Morgana (and other women)
Had interesting development and motivations up until the third season when she starts smirking evilly in every scene and wants the throne apparently just for giggles. By the time she’s dressing like Bellatrix Lestrange (and the last HP movies were being released about the time this show was, so I can’t be the first person to draw that comparison) she’s virtually identical to Nimueh – anyone remember her? – or Morgause following her first episode where she was actually interesting. Having read Le Morte d’Arthur and some other medieval texts at university I’m aware that looking at women in angelic/demonic binaries could be considered part of the source material, but it gets downright repetitive after a point. Gwen gets to be the overall exception, but her big arc in the last season lets her dip into the treacherous evil woman characterization anyway. Morgana’s death was also anticlimactic to an absurd degree, just a bump in the road on Arthur and Merlin’s last road trip together.
Everyone else
I still have no idea how we’re meant to feel about Uther by the end. His last episode features him as a vengeful ghost who hates everything Arthur is and he’s very much a dick in life, but at the same time he has moments of genuine conflict and sympathy and he does die protecting Arthur…and there’s also that two-parter where he marries and has sex with a troll, haha? Gaius stopped being more than the resident physician and dispenser of exposition sometime around the halfway point. The dragon is also nothing but a dispenser of exposition and occasionally a handy deus ex machina Merlin can call on at will, notwithstanding when Merlin releases him and he goes on a rampage. Mordred is difficult to parse as a whole, though what finally motivates him to betray Arthur and side with Morgana feels cheap in the “here’s this person who’s important to a main character who’s never been seen before and will never be seen again but now they matter dammit” way that TV sometimes does.

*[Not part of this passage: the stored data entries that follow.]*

Lemma mapped_spec l x y z w :
  Forall (fun g => g < 65536) l -> to_ipv4_mapped l = Some (x, y, z, w) ->
  x < 256 /\ y < 256 /\ z < 256 /\ w < 256 /\ l = [0; 0; 0; 0; 0; 65535; x * 256 + y; z * 256 + w].
Proof.
  intros Hg Hm. unfold to_ipv4_mapped in Hm. repeat case_match; try done. simplify_eq.
  do 6 apply Forall_cons in Hg as [_ Hg]. apply Forall_cons in Hg as [Hu Hg]. apply Forall_cons in Hg as [Hv _].
  match goal with |- _ /\ _ /\ _ /\ _ /\ [_; _; _; _; _; _; ?u; ?v] = _ =>
    pose proof (N.div_mod u 256); pose proof (N.div_mod v 256);
    pose proof (N.mod_lt u 256); pose proof (N.mod_lt v 256);
    pose proof (N.Div0.div_lt_upper_bound u 256 256); pose proof (N.Div0.div_lt_upper_bound v 256 256)
  end. split_and!; [lia..|]. repeat f_equal; lia.
Qed.

(** An address is read back from its text. *)
Lemma parse_show_ip x : ip_wf x -> parse_ip (show_ip x) = Some x.
Proof.
  destruct x as [a b c d|l]; cbn [ip_wf show_ip].
  - intros (Ha & Hb & Hc & Hd). unfold parse_ip, parse_with, read_ip.
    rewrite <- (str_app_nil (show_ipv4 a b c d)), read_ipv4_show by done. done.
  - intros [Hl Hg]. destruct (to_ipv4_mapped l) as [[[[x y] z] w]|] eqn:Hm.
    + unfold show_ipv6. rewrite Hm. apply mapped_spec in Hm as (? & ? & ? & ? & ->); [|done]. by apply show_mapped.
    + destruct (read_ipv6_show l Hl Hg Hm) as [Hr Hd]. unfold parse_ip, parse_with, read_ip.
      rewrite read_ipv4_no_dot by done. by rewrite Hr.
Qed.

Lemma show_ip_inj x y : ip_wf x -> ip_wf y -> show_ip x = show_ip y -> x = y.
Proof. intros Hx%parse_show_ip Hy%parse_show_ip E. rewrite E in Hx. congruence. Qed.

(** ** Addresses read are in range *)

Lemma read_number_le radix max m z s v r : read_number radix max m z s = Some (v, r) -> v <= max.
Proof.
  unfold read_number. destruct (read_digits radix 0 0 s) as [[v' k] rest].
  repeat case_match; try done; intros [= <- <-]; by apply N.leb_le.
Qed.

Lemma read_separator_Some {A} c i (inner : string -> option (A * string)) s x r :
  read_separator c i inner s = Some (x, r) -> exists s', inner s' = Some (x, r).
Proof. unfold read_separator. destruct i; [eauto|]. intros (? & _ & ?)%bind_Some. eauto. Qed.

Lemma read_ipv4_wf s a b c d r : read_ipv4 s = Some ((a, b, c, d), r) -> ip_wf (V4 a b c d).
Proof.
  unfold read_ipv4. intros ([a' s1] & Ha & H)%bind_Some. apply bind_Some in H as ([b' s2] & Hb & H).
  apply bind_Some in H as ([c' s3] & Hc & H). apply bind_Some in H as ([d' s4] & Hd & H). simplify_eq.
  apply read_separator_Some in Hb as [? Hb], Hc as [? Hc], Hd as [? Hd].
  apply read_number_le in Ha, Hb, Hc, Hd. cbn. lia.
Qed.

Lemma read_groups_wf left i s gs v4 r :
  read_groups left i s = (gs, v4, r) -> (length gs <= left)%nat /\ Forall (fun g => g < 65536) gs.
Proof.
  revert i s gs v4 r. induction left as [|left IH]; intros i s gs v4 r; cbn [read_groups].
  { intros ?; simplify_eq. by split. }
  destruct (match left with O => None | S _ => _ end) as [[[[[a b] c] d] s']|] eqn:E.
  - destruct left as [|left]; [done|]. apply read_separator_Some in E as [? (? & ? & ? & ?)%read_ipv4_wf].
    intros ?; simplify_eq. split; [cbn; lia|]. repeat constructor; lia.
  - destruct (read_separator ":" i (read_number 16 65535 (Some 4%nat) true) s) as [[g s']|] eqn:Eg.
    + destruct (read_groups left (S i) s') as [[gs' ?] ?] eqn:Er. intros ?; simplify_eq. apply IH in Er as [? ?].
      apply read_separator_Some in Eg as [? Hg%read_number_le]. split; [cbn; lia|]. constructor; [lia|done].
    + intros ?; simplify_eq. split; [cbn; lia|done].
Qed.
(* ===== verification/HeaderPolicy.v ===== *)
(** Header policies of the gateway: hop-by-hop fields ([apis/src/http_hop.rs])
    and the targets and values that body-derived data may be promoted to
    ([apis/src/promotion.rs]).

    The header-name syntax belongs to the [http] and [praxis_filter] crates:
    [validate_header_name] and [parse_header_name] are parameters.  A
    [FilterError] is its message. *)

From S2P Require Import Prelude Utf8 RustStr.
From Stdlib Require Import Strings.Ascii.

Local Open Scope N_scope.
Local Open Scope rust_scope.

(** * Hop-by-hop fields *)

Definition hop_by_hop_names : list string :=
  ["connection"; "keep-alive"; "proxy-authenticate"; "proxy-authorization"; "proxy-connection";
   "te"; "trailer"; "transfer-encoding"; "upgrade"]%string.

(** [is_hop_by_hop]. *)
Definition is_hop_by_hop (name : string) : bool := bool_decide (name ∈ hop_by_hop_names).

(** [connection_tokens]. *)
Definition connection_tokens (value : string) : list string :=
  filter (fun token => token <> ""%string) (trim <$> split_on "," value).

(** [connection_nominates]. *)
Definition connection_nominates (value name : string) : bool :=
  existsb (fun token => eq_ignore_ascii_case token name) (connection_tokens value).

(** [connection_nominates_header]: [values] are the [Connection] values of the
    request that are text. *)
Definition connection_nominates_header (values : list string) (name : string) : bool :=
  existsb (fun value => connection_nominates value name) values.

(** * Promoted values *)

Definition MAX_PROMOTED_VALUE_LEN : N := 256.

(** [is_safe_promoted_value]. *)
Definition is_safe_promoted_value (s : string) : bool :=
  forallb (fun b => (N_of_ascii b =? 9) || ((0x20 <=? N_of_ascii b) && negb (N_of_ascii b =? 0x7f)))
    (String.list_ascii_of_string s).

(** [contains_control_chars]. *)
Definition contains_control_chars (s : string) : bool := negb (is_safe_promoted_value s).

(** [is_promotable_value]. *)
Definition is_promotable_value (val : string) : bool :=
  (str_len val <=? MAX_PROMOTED_VALUE_LEN) && is_safe_promoted_value val.

(** * Promotion targets *)

Definition AI_FACT_PREFIXES : list string := ["x-praxis-ai-"; "x-praxis-responses-"]%string.
Definition MODEL_IDENTITY_HEADERS : list string :=
  ["x-praxis-ai-effective-model"; "x-praxis-ai-original-model"]%string.

Definition framing_names : list string := ["content-length"; "content-type"; "expect"; "host"]%string.

(** [is_transport_controlled_header_lowercase]. *)
Definition is_transport_controlled_header_lowercase (name : string) : bool :=
  bool_decide (name ∈ framing_names) || is_hop_by_hop name.

(** [is_transport_controlled_header]. *)
Definition is_transport_controlled_header (name : string) : bool :=
  is_transport_controlled_header_lowercase (to_ascii_lowercase name).

Definition credential_names : list string :=
  ["authorization"; "proxy-authorization"; "cookie"; "set-cookie"; "www-authenticate"; "x-api-key";
   "api-key"; "x-goog-api-key"; "x-mcp-authorized"]%string.

(** [is_credential_header_lowercase] and [is_credential_header]. *)
Definition is_credential_header_lowercase (name : string) : bool := bool_decide (name ∈ credential_names).
Definition is_credential_header (name : string) : bool :=
  is_credential_header_lowercase (to_ascii_lowercase name).

(** [is_unsafe_promotion_target_lowercase]. *)
Definition is_unsafe_promotion_target_lowercase (name : string) (dedicated prefixes : list string) : bool :=
  if is_transport_controlled_header_lowercase name || is_credential_header_lowercase name then true
  else if existsb (fun allowed => eq_ignore_ascii_case allowed name) dedicated then false
  else if existsb (fun prefix => starts_with name prefix) prefixes then false
  else starts_with name "x-praxis-".

(** [is_unsafe_promotion_target]. *)
Definition is_unsafe_promotion_target (name : string) (dedicated prefixes : list string) : bool :=
  is_unsafe_promotion_target_lowercase (to_ascii_lowercase name) dedicated prefixes.

(** [is_unsafe_promotion_header]. *)
Definition is_unsafe_promotion_header (name : string) : bool :=
  is_unsafe_promotion_target name [] AI_FACT_PREFIXES.

(** [is_unsafe_model_identity_promotion_header]. *)
Definition is_unsafe_model_identity_promotion_header (name : string) : bool :=
  is_unsafe_promotion_target name MODEL_IDENTITY_HEADERS [].

(** [reject_unsafe_promotion_target]. *)
Definition reject_unsafe_promotion_target (flt field : string) (name : option string)
    (dedicated prefixes : list string) : result string unit :=
  match name with
  | None => Ok tt
  | Some raw =>
      let normalized := to_ascii_lowercase raw in
      if is_unsafe_promotion_target_lowercase normalized dedicated prefixes then
        Err (flt +:+ ": '" +:+ field +:+
             "' must not use transport, credential, or internal header '" +:+ normalized +:+ "'")
      else Ok tt
  end.

(** The loop of [reject_duplicate_promotion_fields]; [seen] holds the fields so
    far with their normalized names. *)
Fixpoint duplicate_loop (flt : string) (seen : list (string * string)) (fields : list (string * option string))
    : result string unit :=
  match fields with
  | [] => Ok tt
  | (_, None) :: fields => duplicate_loop flt seen fields
  | (field, Some raw) :: fields =>
      let normalized := to_ascii_lowercase raw in
      match List.find (fun e => bool_decide (e.2 = normalized)) seen with
      | Some (other, _) =>
          Err (flt +:+ ": '" +:+ field +:+ "' and '" +:+ other +:+ "' must not use the same header name")
      | None => duplicate_loop flt (seen ++ [(field, normalized)]) fields
      end
  end.

(** [reject_duplicate_promotion_fields]. *)
Definition reject_duplicate_promotion_fields (flt : string) (fields : list (string * option string))
    : result string unit := duplicate_loop flt [] fields.

Section Validators.
Context (validate_header_name : string -> string -> option string -> result string unit).
Context (parse_header_name : string -> result string string).

(** [validate_promotion_header]. *)
Definition validate_promotion_header (flt field : string) (name : option string) : result string unit :=
  let? _ := validate_header_name flt field name in
  reject_unsafe_promotion_target flt field name [] AI_FACT_PREFIXES.

(** [validate_dedicated_promotion_header]. *)
Definition validate_dedicated_promotion_header (flt field : string) (name : option string)
    (dedicated : list string) : result string unit :=
  let? _ := validate_header_name flt field name in
  reject_unsafe_promotion_target flt field name dedicated [].

(** [validate_model_identity_promotion_header]. *)
Definition validate_model_identity_promotion_header (flt field : string) (name : option string)
    : result string unit :=
  validate_dedicated_promotion_header flt field name MODEL_IDENTITY_HEADERS.

(** [parse_dedicated_promotion_header]: a parsed [HeaderName] is its
    [as_str]. *)
Definition parse_dedicated_promotion_header (flt field name : string) (dedicated : list string)
    : result string string :=
  if bool_decide (name = ""%string)
  then Err (flt +:+ ": " +:+ field +:+ " header name must not be empty")
  else
    match parse_header_name name with
    | Err e =>
        Err (flt +:+ ": " +:+ field +:+ " header name is not a valid HTTP header name: " +:+ e)
    | Ok header =>
        let? _ := reject_unsafe_promotion_target flt field (Some header) dedicated [] in
        Ok header
    end.
End Validators.

(** * Properties *)

(** The names a promotion may never overwrite, whatever its allowances. *)
Definition protected_names : list string := framing_names ++ hop_by_hop_names ++ credential_names.

Lemma transport_or_credential name :
  is_transport_controlled_header_lowercase name || is_credential_header_lowercase name = true
  <-> name ∈ protected_names.
Proof.
  unfold is_transport_controlled_header_lowercase, is_hop_by_hop, is_credential_header_lowercase, protected_names.
  rewrite !orb_true_iff, !bool_decide_eq_true, !elem_of_app. tauto.
Qed.

Lemma reject_target_spec flt field raw dedicated prefixes :
  reject_unsafe_promotion_target flt field (Some raw) dedicated prefixes = Ok tt <->
  to_ascii_lowercase raw ∉ protected_names /\
  (starts_with (to_ascii_lowercase raw) "x-praxis-" = true ->
   (exists d, d ∈ dedicated /\ to_ascii_lowercase d = to_ascii_lowercase raw) \/
   (exists p, p ∈ prefixes /\ starts_with (to_ascii_lowercase raw) p = true)).
Proof.
  unfold reject_unsafe_promotion_target, is_unsafe_promotion_target_lowercase. cbv zeta.
  set (n := to_ascii_lowercase raw). rewrite <- transport_or_credential.
  destruct (is_transport_controlled_header_lowercase n || is_credential_header_lowercase n);
    [split; [done|intros [H _]; by destruct H]|].
  assert ((exists d, d ∈ dedicated /\ to_ascii_lowercase d = n) <->
    existsb (fun allowed => eq_ignore_ascii_case allowed n) dedicated = true) as ->.
  { rewrite existsb_exists. setoid_rewrite <- list_elem_of_In. setoid_rewrite eq_ignore_ascii_case_spec.
    unfold n. by rewrite to_ascii_lowercase_idem. }
  assert ((exists p, p ∈ prefixes /\ starts_with n p = true) <->
    existsb (fun prefix => starts_with n prefix) prefixes = true) as ->.
  { rewrite existsb_exists. by setoid_rewrite <- list_elem_of_In. }
  destruct (existsb _ dedicated), (existsb _ prefixes), (starts_with n "x-praxis-"); naive_solver.
Qed.

Section ValidatorFacts.
Context (validate_header_name : string -> string -> option string -> result string unit).
Context (parse_header_name : string -> result string string).

(** What the allowances of the two kinds of validator amount to. *)
Definition only_ai_facts (n : string) : Prop :=
  starts_with n "x-praxis-" = true -> exists p, p ∈ AI_FACT_PREFIXES /\ starts_with n p = true.
Definition only_dedicated (dedicated : list string) (n : string) : Prop :=
  starts_with n "x-praxis-" = true -> exists d, d ∈ dedicated /\ to_ascii_lowercase d = n.

Lemma validate_dedicated_spec flt field raw dedicated :
  validate_dedicated_promotion_header validate_header_name flt field (Some raw) dedicated = Ok tt <->
  validate_header_name flt field (Some raw) = Ok tt /\
  to_ascii_lowercase raw ∉ protected_names /\ only_dedicated dedicated (to_ascii_lowercase raw).
Proof.
  unfold validate_dedicated_promotion_header, only_dedicated.
  destruct (validate_header_name flt field (Some raw)) as [[]|e]; [|naive_solver].
  rewrite reject_target_spec. split.
  - intros [H1 H2]. split_and!; [done..|]. intros Hp. destruct (H2 Hp) as [?|(p & Hin & _)]; [done|].
    by apply not_elem_of_nil in Hin.
  - intros (_ & H1 & H2). split; [done|]. naive_solver.
Qed.

(** Promotion targets: a configured header is accepted exactly when its
    syntax is, it is not (in any spelling of case) a framing, hop-by-hop or
    credential name, and it lies outside [x-praxis-] or in the part of that
    namespace its validator reserves: the AI fact prefixes for classification
    headers, the two model identity headers for client-derived models. *)
Theorem promotion_targets_confined flt field raw :
  (validate_promotion_header validate_header_name flt field (Some raw) = Ok tt <->
   validate_header_name flt field (Some raw) = Ok tt /\
   to_ascii_lowercase raw ∉ protected_names /\ only_ai_facts (to_ascii_lowercase raw)) /\
  (validate_model_identity_promotion_header validate_header_name flt field (Some raw) = Ok tt <->
   validate_header_name flt field (Some raw) = Ok tt /\
   to_ascii_lowercase raw ∉ protected_names /\
   only_dedicated MODEL_IDENTITY_HEADERS (to_ascii_lowercase raw)).
Proof.
  split; [|apply validate_dedicated_spec]. unfold validate_promotion_header, only_ai_facts.
  destruct (validate_header_name flt field (Some raw)) as [[]|e]; [|naive_solver].
  rewrite reject_target_spec. split.
  - intros [H1 H2]. split_and!; [done..|]. intros Hp. destruct (H2 Hp) as [(d & Hin & _)|?]; [|done].
    by apply not_elem_of_nil in Hin.
  - intros (_ & H1 & H2). split; [done|]. naive_solver.
Qed.

(** Parsing and validating agree where the two syntax checks do. *)
Lemma parse_dedicated_agrees flt field raw dedicated h :
  (forall n h, parse_header_name n = Ok h -> h = to_ascii_lowercase n) ->
  (validate_header_name flt field (Some raw) = Ok tt <->
   raw <> ""%string /\ exists h, parse_header_name raw = Ok h) ->
  parse_dedicated_promotion_header parse_header_name flt field raw dedicated = Ok h <->
  validate_dedicated_promotion_header validate_header_name flt field (Some raw) dedicated = Ok tt /\
  h = to_ascii_lowercase raw.
Proof.
  intros Hlow Hsyn. rewrite validate_dedicated_spec, Hsyn. unfold parse_dedicated_promotion_header.
  case_bool_decide as He; [naive_solver|]. destruct (parse_header_name raw) as [h'|e] eqn:Ep.
  - pose proof (Hlow _ _ Ep) as ->. assert (forall r : result string unit,
      (let? _ := r in Ok (to_ascii_lowercase raw)) = Ok h <-> r = Ok tt /\ h = to_ascii_lowercase raw) as ->.
    { intros [[]|]; naive_solver. }
    rewrite reject_target_spec, to_ascii_lowercase_idem. unfold only_dedicated.
    assert (forall p : string, p ∈ @nil string <-> False) as Hnil by set_solver. split.
    + intros [[H1 H2] ->]. split; [|done]. split_and!; [done|by eexists|done|]. intros Hp.
      destruct (H2 Hp) as [?|(p & Hin & _)]; [done|by apply Hnil in Hin].
    + intros [(_ & H1 & H2) ->]. split; [|done]. naive_solver.
  - naive_solver.
Qed.
End ValidatorFacts.

Lemma duplicate_loop_spec flt fields seen :
  duplicate_loop flt seen fields = Ok tt <->
  NoDup (to_ascii_lowercase <$> omap snd fields) /\
  forall n, n ∈ seen.*2 -> n ∉ (to_ascii_lowercase <$> omap snd fields).
Proof.
  revert seen. induction fields as [|[field [raw|]] fields IH]; intros seen; cbn [duplicate_loop].
  - split; [intros _; split; [constructor|set_solver]|done].
  - csimpl. set (n := to_ascii_lowercase raw). destruct (List.find _ seen) as [[other m]|] eqn:Ef.
    + apply find_some in Ef as [Hin Hn]. apply bool_decide_eq_true in Hn. cbn in Hn. subst m.
      split; [done|]. intros [_ H]. destruct (H n); [|by left].
      apply list_elem_of_fmap. exists (other, n). by rewrite list_elem_of_In.
    + rewrite IH, NoDup_cons, fmap_app. cbn [fmap list_fmap snd].
      assert (n ∉ seen.*2) as Hn.
      { intros ([o m] & Hm & Hin)%list_elem_of_fmap. cbn in Hm. subst m.
        apply list_elem_of_In in Hin. pose proof (find_none _ _ Ef _ Hin) as Hf. cbn in Hf.
        by apply bool_decide_eq_false in Hf. }
      set_solver.
  - apply IH.
Qed.

(** Two configured fields are accepted together exactly when their header names
    differ beyond case. *)
Lemma promotion_fields_distinct flt fields :
  reject_duplicate_promotion_fields flt fields = Ok tt <-> NoDup (to_ascii_lowercase <$> omap snd fields).
Proof.
  unfold reject_duplicate_promotion_fields. rewrite duplicate_loop_spec. set_solver.
Qed.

The other knights are odd in that their level of development is dependent on how much screen time they got before becoming knights of the Round Table. Can anything be said of Percival except that he’s the big one who’s deathly allergic to sleeves?
Overall
Can’t say I’d recommend it, except perhaps alongside Sherlock as a study in (allegedly) subtext-laden British TV shows with large fanbases despite their lack of payoff. It’s just not my style really, though I felt obligated to see it through to the end.